To reproduce the benchmark snapshot used for this policy:

cd cpd/python
python -m pip install --upgrade pytest
pytest -q tests/test_streaming_perf_contract.py

Optional controls:

  • CPD_PY_STREAMING_PERF_ENFORCE=1: enable stricter ratio gates.
  • CPD_PY_STREAMING_PERF_REPORT_OUT=/tmp/cpd-python-streaming-perf.json: write JSON metrics.

The perf contract uses median latency with outlier-triggered retry rounds to reduce scheduler-noise flakiness.

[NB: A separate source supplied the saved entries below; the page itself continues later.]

Lemma runConnection_connected options a (s : S) m s' m' sent connected r :
  runConnection options a s m = (s', m', sent, connected, r) -> connected = atDialed a.
Proof.
  unfold runConnection. destruct (atDialed a); cbn [negb]; [|by intros [= _ _ _ <- _]].
  destruct (subscribe_all _ _ _) as [sent' [key|]]; [by intros [= _ _ _ <- _]|].
  destruct (run_messages _ _ _) as [[? ?] ?]. by intros [= _ _ _ <- _].
Qed.

(** One turn: nothing wraps around. *)
Lemma backoff_turn_exact options missed connected jitter :
  0 < ooMinBackoff options <= ooMaxBackoff options -> ooMaxBackoff options < 2 ^ 61 ->
  let base n := Z.min (ooMinBackoff options * 2 ^ Z.of_nat n) (ooMaxBackoff options) in
  let now := base (if (connected : bool) then 0 else missed)%nat in
  0 <= jitter <= now / 4 ->
  backoff_turn options (base missed) connected jitter =
    (now + jitter, base (Datatypes.S (if connected then 0 else missed))) /\
  ooMinBackoff options <= now + jitter <= 5 * ooMaxBackoff options / 4.
Proof.
  intros Hm Hmax base now Hj. unfold backoff_turn.
  assert (Hnow : (if connected then ooMinBackoff options else base missed) = now).
  { unfold now, base. destruct connected; [|done]. cbn. lia. }
  assert (Hpow : forall n, 1 <= 2 ^ Z.of_nat n) by (intros n; pose proof (Z.pow_pos_nonneg 2 (Z.of_nat n)); lia).
  assert (Hr : ooMinBackoff options <= now <= ooMaxBackoff options).
  { unfold now, base. specialize (Hpow (if connected then 0 else missed)%nat). nia. }
  rewrite Hnow. split.
  - unfold wrap_i64. rewrite !Z.mod_small by (Z.to_euclidean_division_equations; lia). f_equal; [lia|].
    unfold base. rewrite Nat2Z.inj_succ, Z.pow_succ_r by lia.
    replace (ooMinBackoff options * (2 * 2 ^ Z.of_nat (if connected then 0 else missed)%nat))
      with (2 * (ooMinBackoff options * 2 ^ Z.of_nat (if connected then 0 else missed)%nat)) by lia.
    unfold now, base in *. destruct (Z.ltb_spec (ooMaxBackoff options)
      (Z.min (ooMinBackoff options * 2 ^ Z.of_nat (if connected then 0 else missed)%nat) (ooMaxBackoff options) * 2 +
       2 ^ 63 - 2 ^ 63)); lia.
  - Z.to_euclidean_division_equations; lia.
Qed.

(** Every wait of a run of attempts is what its past says, plus the jitter. *)
Lemma run_attempts_waits options missed (s s' : S) m m' attempts waits last :
  0 < ooMinBackoff options <= ooMaxBackoff options -> ooMaxBackoff options < 2 ^ 61 ->
  jitters_drawn options missed attempts ->
  run_attempts options (Z.min (ooMinBackoff options * 2 ^ Z.of_nat missed) (ooMaxBackoff options)) s m attempts =
    (s', m', waits, last) ->
  List.length waits = List.length attempts /\
  forall k a jitter, attempts !! k = Some (a, jitter) -> exists base,
    wait_base options missed attempts k base /\ waits !! k = Some (base + jitter) /\
    ooMinBackoff options <= base + jitter <= 5 * ooMaxBackoff options / 4.
Proof.
  intros Hm Hmax. revert missed s m waits.
  induction attempts as [|[a jitter] rest IH]; intros missed s m waits Hj; cbn [run_attempts].
  { intros [= _ _ <- _]. by split; [|intros []]. }
  destruct (runConnection options a s m) as [[[[s1 m1] sent] connected] r] eqn:Hrc.
  apply runConnection_connected in Hrc as ->.
  pose proof (wait_base_first options missed a jitter rest) as Hfirst.
  destruct (backoff_turn_exact options missed (atDialed a) jitter Hm Hmax) as [Hturn Hb];
    [by apply (Hj 0%nat a jitter)|]. rewrite Hturn.
  destruct (run_attempts options _ s1 (connection_ended m1) rest) as [[[s2 m2] ws] l] eqn:Hr.
  intros [= <- <- <- <-]. destruct (IH _ _ _ _ ltac:(intros k b j base Hk Hbase; eapply (Hj (Datatypes.S k)); [exact Hk|by apply wait_base_next]) Hr) as [Hl Hall].
  split; [cbn; by rewrite Hl|]. intros [|k] b j Hk.
  - injection Hk as <- <-. eexists. split_and!; [exact Hfirst|done|apply Hb..].
  - destruct (Hall k b j Hk) as (base & Hbase & Hw & Hbd). exists base. split_and!; [by apply wait_base_next|done|apply Hbd..].
Qed.

(** The state after some messages that the sink accepts, in order. *)
Inductive applied : S -> list (Z * serverMessage) -> S -> Prop :=
  | applied_nil s : applied s [] s
  | applied_cons s now message rest s1 s2 :
      dispatch_sink s message = (s1, Ok tt) -> applied s1 rest s2 ->
      applied s ((now, message) :: rest) s2.

Definition count_kind (kind : string) (messages : list (Z * serverMessage)) : Z :=
  len (List.filter (fun '(_, message) => smType message =? kind)%string messages).

(** What the metrics are after some accepted messages. *)
Definition recorded (m : Metrics) (messages : list (Z * serverMessage)) : Metrics :=
  foldl (fun m '(now, message) => RecordInput m now (smType message)) m messages.

Lemma run_messages_spec frames (s s' : S) m m' r :
  run_messages s m frames = (s', m', r) ->
  exists done_ rest s1, frames = map (fun '(now, message) => (now, Some message)) done_ ++ rest /\
    applied s done_ s1 /\ m' = recorded m done_ /\
    match rest with
    | [] => s' = s1 /\ r = Fail InputRead
    | (_, None) :: _ => s' = s1 /\ r = Fail InputDecode
    | (_, Some message) :: _ => dispatch_sink s1 message = (s', r) /\ r <> Ok tt
    end.
Proof.
  revert s m. induction frames as [|[now [message|]] frames IH]; intros s m; cbn [run_messages].
  - intros [= <- <- <-]. exists [], [], s. by split_and!; try constructor.
  - unfold dispatch. destruct (dispatch_sink s message) as [s1 [[]|e|]] eqn:E1.
    + intros (done_ & rest & s2 & -> & Ha & -> & Hr)%IH.
      exists ((now, message) :: done_), rest, s2. split_and!; [done|by econstructor|done|done].
    + intros [= <- <- <-]. exists [], ((now, Some message) :: frames), s. split_and!; [done|constructor|done| |done].
      by rewrite E1.
    + intros [= <- <- <-]. exists [], ((now, Some message) :: frames), s. split_and!; [done|constructor|done| |done].
      by rewrite E1.
  - intros [= <- <- <-]. exists [], ((now, None) :: frames), s. by split_and!; try constructor.
Qed.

Reference run (local dev machine, tests/test_streaming_perf_contract.py, median ms):

Batch size update() median ms update_many() median ms update_many() speedup vs update()
1 0.0035 0.0097 0.36x
8 0.0177 0.0194 0.91x
16 0.0356 0.0310 1.15x
64 0.1308 0.0891 1.47x
4096 7.8216 4.4616 1.75x

Masking Risk Guidance

If BinSeg diagnostics indicate masking risk (for example warnings that closely spaced weaker changes may be hidden), prefer Wild Binary Segmentation (WBS) in Rust/offline flows (cpd-offline::Wbs) for stronger recovery.

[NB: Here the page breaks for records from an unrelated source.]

(* ===== verification/ContractProofs.v ===== *)
(** * Properties of the public contract

    The wire identities agree with the engine's, and the snapshot a lane serves
    after a bar converts to the very events that went out for it. *)

From stdpp Require Import prelude gmap strings list sorting.
From Stdlib Require Import ZArith Lia SpecFloat Ascii String.
From S2P Require Import Prelude GoFloat GoText Sha256 Model Ema MarketZones MarketStructure.
From S2P Require Import ZonesProofs StructureProofs MarketReducer MarketProofs StoreSpec Memory.
From S2P Require Import MemoryProofs Lane LaneReducers LaneProofs LaneRefinement LaneRecovery.
From S2P Require Import LaneAccept Contract.

#[local] Open Scope string_scope.
#[local] Open Scope list_scope.
#[local] Open Scope Z_scope.

(** ** Agreement with the engine *)

Lemma wire_algorithm base periods : wire_marketFactsAlgorithm base periods = marketFactsAlgorithm base periods.
Proof. reflexivity. Qed.

Lemma wire_revision bar : revisionForWireBar bar = revisionForBar bar.
Proof. reflexivity. Qed.

#[local] Opaque sha256_hex EvaluateMarket MarketAlgorithm emaAlgorithm barFingerprint marketFactsAlgorithm.

(** ** The time of a market state *)

Lemma evaluate_structure_time `{Runtime} closed config s s' :
  evaluate_structure closed config s = Some s' -> msAsOf s' = msAsOf s.
Proof.
  unfold evaluate_structure. intros Hs.
  destruct (if RecentBars config <? len closed then _ else _) as [[bars offset]|]; [|done]. cbn [mbind option_bind] in Hs.
  destruct (_ <? _); [by injection Hs as <-|].
  repeat match type of Hs with
  | (?m ≫= _) = Some _ => destruct m as [?|]; [|done]; cbn [mbind option_bind] in Hs
  end.
  cbn zeta in Hs. by injection Hs as <-.
Qed.

Lemma validateBar_time key bar : validateBar key bar = Ok tt -> bOpenTime bar <> zero_time.
Proof. unfold validateBar. destruct (_ || _); [done|]. by destruct (Z.eqb_spec (bOpenTime bar) zero_time). Qed.

#[local] Transparent EvaluateMarket.

Lemma EvaluateMarket_time `{Runtime} bars bar config s :
  bClosed bar = true -> EvaluateMarket (bars ++ [bar]) config = Some s -> msAsOf s = bOpenTime bar.
Proof.
  intros Hc. unfold EvaluateMarket. rewrite List.filter_app. cbn [List.filter]. rewrite Hc.
  rewrite len_snoc, (proj2 (Z.eqb_neq _ _)) by (pose proof (len_nonneg (List.filter bClosed bars)); lia).
  rewrite idx_last_snoc. cbn [mbind option_bind]. intros Hs.
  repeat match type of Hs with
  | (?m ≫= _) = Some _ => destruct m as [?|]; [|done]; cbn [mbind option_bind] in Hs
  end.
  destruct p as [liquidity sweeps]. by apply evaluate_structure_time in Hs.
Qed.

#[local] Opaque EvaluateMarket.

Lemma last_n_snoc {A} n (l : list A) x : 0 < n -> exists k, last_n n (l ++ [x]) = k ++ [x].
Proof.
  intros Hn. exists (drop (Z.to_nat (len (l ++ [x]) - n)) l). unfold last_n.
  rewrite drop_app_le; [done|]. rewrite len_snoc. unfold len. lia.
Qed.

Lemma Market_OnClosed_time `{Runtime} m bar m' s :
  0 < mkHistoryLimit m -> bClosed bar = true -> Market_OnClosed m bar = Some (m', s) -> msAsOf s = bOpenTime bar.
Proof.
  intros Hl Hc. unfold Market_OnClosed. rewrite keep_last_last_n by lia. cbn [mbind option_bind].
  destruct (last_n_snoc (mkHistoryLimit m) (mkBars m) bar Hl) as [k ->].
  destruct (EvaluateMarket (k ++ [bar]) (mkConfig m)) as [s0|] eqn:E; [|done]. cbn [mbind option_bind].
  intros [= _ <-]. cbn. by eapply EvaluateMarket_time.
Qed.

(** ** A snapshot speaks for the events of its bar *)

(** Two events that the wire cannot tell apart. *)
Definition wire_equal (a b : SignalEvent) : Prop := forall t, toAnalysisEvent a t = toAnalysisEvent b t.

Section Snapshots.
Context `{Runtime}.

(** A ready indicator of the snapshot and the point that was published for it. *)
Lemma indicator_wire_equal key bar p f revision e :
  e ∈ period_events key f bar revision p -> is_finite (bClose bar) = true ->
  valid_period p -> ema_wf (f p) -> emaPeriod (f p) = p -> emaSamples (f p) < 2 ^ 64 - 1 ->
  wire_equal (snapshotIndicatorEvent key (bOpenTime bar)
                (set_revision (indicator_state revision p (closed_reducers f (bClose bar) p)) revision) false (Some bar)) e.
Proof.
  intros He Hc Hp Hwf Hper Hs. unfold period_events, closed_reducers in *.
  unfold EMA_OnClosed in *. assert (is_nan (bClose bar) || is_inf (bClose bar) = false) as Hn by (by destruct (bClose bar)).
  rewrite Hn in *. rewrite Hper in *. destruct Hp as [Hp1 Hp2]. pose proof (wf_samples _ Hwf).
  rewrite (wrap_u64_id p), (wrap_u64_id (emaSamples (f p) + 1)) in * by lia.
  destruct (Z.leb_spec (emaSamples (f p) + 1) p).
  - destruct (Z.eqb_spec (emaSamples (f p) + 1) p) as [Heq|]; cbn in He; [|set_solver].
    apply list_elem_of_singleton in He as ->.
    intros t. unfold indicator_state, EMA_Value, EMA_Ready, toAnalysisEvent. cbn.
    rewrite ?Hper, (wrap_u64_id p), Heq, Z.leb_refl by lia. reflexivity.
  - cbn in He. apply list_elem_of_singleton in He as ->.
    intros t. unfold indicator_state, EMA_Value, EMA_Ready, toAnalysisEvent. cbn.
    rewrite ?Hper, (wrap_u64_id p), (proj2 (Z.leb_le p _)) by lia. reflexivity.
Qed.

(** A market event converts by its facts alone: its schema and stored id are
    not among them. *)
Lemma market_wire_equal cursor dataset symbol timeframe time bar revision algorithm market indicators schema1 id1 schema2 id2 :
  wire_equal
    (mkEvent schema1 cursor id1 "market.state" dataset symbol timeframe time bar revision revision false false []
       algorithm None (Some market) indicators)
    (mkEvent schema2 cursor id2 "market.state" dataset symbol timeframe time bar revision revision false false []
       algorithm None (Some market) indicators).
Proof. intros t. unfold toAnalysisEvent. cbn. by destruct (TimeframeDuration timeframe). Qed.

Lemma snapshot_closed_fields l s :
  Lane_Snapshot l = Some s -> ssLastClosedTime s = bOpenTime <$> lLastBar l /\ ssLastClosedRevision s = lLastClosedRevision l.
Proof.
  unfold Lane_Snapshot, makeSeriesSnapshot. destruct (loop _ _ _) as [[[ready indicators] projected]|]; [|done].
  cbn. by intros [= <-].
Qed.

(** The periods of the indicators a snapshot lists. *)
Lemma indicator_periods revision f periods :
  StronglySorted Z.lt periods ->
  sort_ints (map isPeriod (map (fun p => indicator_state revision p (f p)) periods)) = periods.
Proof.
  intros Hs. rewrite List.map_map. rewrite (List.map_ext _ (fun p => p)) by done. rewrite List.map_id.
  apply sort_stable_id. by apply sorted_lt_sorted_by.
Qed.

(** The snapshot a lane serves once it has applied a bar speaks for every event
    the bar gave rise to. *)
Lemma plan_snapshot_wire l hist bar reducers market count events snapshots :
  lane_wf l -> refines l hist -> len hist < 2 ^ 64 - 1 -> bar_typed bar ->
  closed_plan l bar = Ok (Some (reducers, market, count, events, snapshots)) ->
  exists s, Lane_Snapshot (set_canonical l reducers market (Some bar) (revisionForBar bar) count) = Some s /\
    forall e, e ∈ events -> exists e', e' ∈ snapshot_events s /\ wire_equal e' e.
Proof.
  intros Hwf Hr Hlen Hb Hplan. pose proof (lw_periods _ Hwf) as Hp.
  destruct (closed_plan_refines _ _ _ _ _ _ _ _ Hwf Hr Hlen Hb Hplan) as [Hr' Hext].
  set (l' := set_canonical l reducers market (Some bar) (revisionForBar bar) count) in *.
  destruct (Lane_Snapshot_spec l' (hist ++ [bar]) Hp Hr') as (s & Hs & Hser & Hbar & _ & Hind & _ & Hmk).
  destruct (snapshot_closed_fields _ _ Hs) as [Htime Hrev]. exists s. split; [done|].
  assert (Hfin : is_finite (bClose bar) = true) by (eapply validateBar_finite, Hext).
  destruct (closed_plan_spec l bar Hwf ltac:(rewrite (rf_count _ _ Hr); lia) Hb) as (_ & _ & Hok).
  destruct (Hok _ _ _ _ _ Hplan) as [_ Hmc _ (points & event & Hred & Hev & ->) _].
  rewrite (rf_reducers _ _ Hr) in Hred. unfold reducers_after in Hred. rewrite reduceEMAClosed_of in Hred by (done || apply Hp).
  injection Hred as <- <-. rewrite last_snoc in Hbar. cbn in Htime, Hrev, Hser, Hmk.
  change (lPeriods l') with (lPeriods l) in Hind. change (lLastClosedRevision l') with (revisionForBar bar) in Hind.
  intros e [He|He]%elem_of_app.
  - apply list_elem_of_In, in_flat_map in He as (p & Hpin & He). apply list_elem_of_In in Hpin, He.
    assert (Hvp : valid_period p) by (by apply (proj1 (Forall_forall _ _) (pk_valid _ Hp))).
    exists (snapshotIndicatorEvent (lKey l) (bOpenTime bar) (set_revision (indicator_state (revisionForBar bar) p
      (closed_reducers (ema_of hist) (bClose bar) p)) (revisionForBar bar)) false (Some bar)). split.
    + unfold snapshot_events. rewrite Htime, Hrev, Hser, Hbar, Hind. apply elem_of_app. left.
      apply list_elem_of_In, in_map_iff. eexists. split; [|apply in_map_iff; exists p; split; [reflexivity|by apply list_elem_of_In]].
      unfold closed_reducers. by rewrite ema_of_snoc.
    + eapply indicator_wire_equal; [exact He|done|exact Hvp|apply (ema_of_wf hist (lPeriods l) Hp ltac:(lia) p Hpin)|done|].
      change (len (map bClose hist) < 2 ^ 64 - 1). by rewrite len_closes.
  - apply list_elem_of_singleton in He as ->.
    assert (Hasof : msAsOf (mkState market) = bOpenTime bar).
    { eapply (Market_OnClosed_time (lMarket l)); [|apply Hext|exact Hmc].
      rewrite (proj2 (lm_shape _ (lw_market _ Hwf))). done. }
    exists (snapshot_market_event s (mkState market)). split.
    + unfold snapshot_events. rewrite Hmk, Hasof. apply elem_of_app. right. apply elem_of_app. right.
      rewrite (proj2 (Z.eqb_neq _ _) (validateBar_time _ _ (proj1 (proj2 Hext)))). by apply list_elem_of_singleton.
    + unfold newMarketEvent in Hev. rewrite reducer_periods_of in Hev by apply Hp.
      rewrite (mapM_reducers_of (indicator_state (revisionForBar bar))) in Hev by done. cbn in Hev. injection Hev as <-.
      unfold snapshot_market_event. rewrite Hind, Hser, Hbar, Hrev, Hasof, indicator_periods by apply Hp.
      rewrite wire_algorithm. change (lKey l') with (lKey l). change (lLastClosedRevision l') with (revisionForBar bar).
      rewrite (List.map_ext_in _ (fun p => indicator_state (revisionForBar bar) p (closed_reducers (ema_of hist) (bClose bar) p))).
      * apply market_wire_equal.
      * intros p Hpin%list_elem_of_In. unfold closed_reducers. rewrite ema_of_snoc; [done| |done|done].
        by apply (proj1 (Forall_forall _ _) (pk_valid _ Hp)).
Qed.
End Snapshots.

Python high-level APIs expose cpd.Pelt, cpd.Binseg, and cpd.Fpop. WBS and SegNeigh are not yet exposed as Python high-level detector classes; use detect_offline(...).

Quickstart

See QUICKSTART.md for a full walkthrough.

Reproducibility Modes

detect_offline(..., repro_mode=...) supports strict, balanced (default), and fast. For deterministic contracts, cross-platform expectations, and tolerance gates, see ../docs/reproducibility_modes.md.

Result JSON Contract

OfflineChangePointResult.to_json() / OfflineChangePointResult.from_json(...) follow the versioned contract in ../docs/result_json_contract.md, with the canonical schema marker at diagnostics.schema_version.

In 0.x, schema compatibility follows the bounded version window documented in ../VERSIONING.md: readers accept only supported schema-marker versions (currently 1..=2 for offline result fixtures).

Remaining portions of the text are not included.